Don't get me wrong... I do this kind of thing all the time, myself. I think it is an important part of being a fair and balanced GM... (oh God... I'm part of Fox News now!! Shoot me! :nonp: ) But at the same time, this is what I mean by "not really being a limitation." The character isn't really limited, because the story bends around the loss of the focus to make everything ok.

 

What I really want to hear is how often Cyberknight/Mentor has to say, "Gee guys... without my armor, I was really a fifth wheel. I really held you guys back and almost got you all killed. Sorry about that."

 

Now THAT is a limitation being a limitation.
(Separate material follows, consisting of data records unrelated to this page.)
Fixpoint code_points (l : list ascii) : list N :=
  match l with
  | [] => []
  | c1 :: l1 =>
      let n1 := N_of_ascii c1 in
      if (n1 <? 128)%N then n1 :: code_points l1
      else
        match l1 with
        | c2 :: l2 =>
            match continuation c2 with
            | Some n2 =>
                if ((194 <=? n1) && (n1 <? 224))%N
                then ((n1 - 192) * 64 + n2)%N :: code_points l2
                else
                  match l2 with
                  | c3 :: l3 =>
                      match continuation c3 with
                      | Some n3 =>
                          if ((224 <=? n1) && (n1 <? 240))%N
                          then ((n1 - 224) * 4096 + n2 * 64 + n3)%N
                                 :: code_points l3
                          else
                            match l3 with
                            | c4 :: l4 =>
                                match continuation c4 with
                                | Some n4 =>
                                    if ((240 <=? n1) && (n1 <? 245))%N
                                    then ((n1 - 240) * 262144 + n2 * 4096
                                          + n3 * 64 + n4)%N :: code_points l4
                                    else not_a_character c1 :: code_points l1
                                | None => not_a_character c1 :: code_points l1
                                end
                            | [] => not_a_character c1 :: code_points l1
                            end
                      | None => not_a_character c1 :: code_points l1
                      end
                  | [] => not_a_character c1 :: code_points l1
                  end
            | None => not_a_character c1 :: code_points l1
            end
        | [] => [not_a_character c1]
        end
  end.

Definition characters (s : string) : list N :=
  code_points (list_ascii_of_string s).

(** [StrWhiteSpaceChar]: the white space and the line terminators of the
    language (TAB, LF, VT, FF, CR, SP, NBSP, U+1680, U+2000 to U+200A,
    U+2028, U+2029, U+202F, U+205F, U+3000, U+FEFF). *)
Definition is_white (c : N) : bool :=
  ((9 <=? c) && (c <=? 13) || (c =? 32) || (c =? 160) || (c =? 5760)
   || (8192 <=? c) && (c <=? 8202) || (c =? 8232) || (c =? 8233)
   || (c =? 8239) || (c =? 8287) || (c =? 12288) || (c =? 65279))%N.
But if such a thing happened with any regularity, I'd think the player would be unhappy quite a bit unless they had some masochistic tendencies. "I'm only happy when I suck... :idjit: "

 

Now... if you read "Limitation" as meaning "Affected by the game/story more than other things"... rather than simply "limiting." That is understandable. Now we are back in the theoretical level... as with Disadvantages, they are not really a lessening of the character, as much as handing over plot hooks to the GM.

 

(Of course, now we are treading on Amber territory again... because that means that theoretically Limitations are nothing more than "Strings Attached" to a power/skill/part of a character. I don't know if we want to get into that.)

 

Also... this points out another way to evaluate Limitations. How much does the "work around" disrupt Play Experience?

 

Example: OIF Man loses armor five minutes into the game, the story can be subtly bent over the course of the evening to keep the character in the game, effective and alive. Players may not notice at all.

 

Example 2: 14 Or Less Man fails his armor activation and the sniper bullet flat out kills him five minutes into the game... if the GM wants to "work around" this limitation coming into play he has to totally shatter the Play Experience to figure out how to keep 14 Or Less Man in the game, effective and alive.

 

In the above case, OIF Man isn't nearly as limited as 14 Or Less Man and this tends to be the case over years of play... in my experience.

 

YMMV and probably does.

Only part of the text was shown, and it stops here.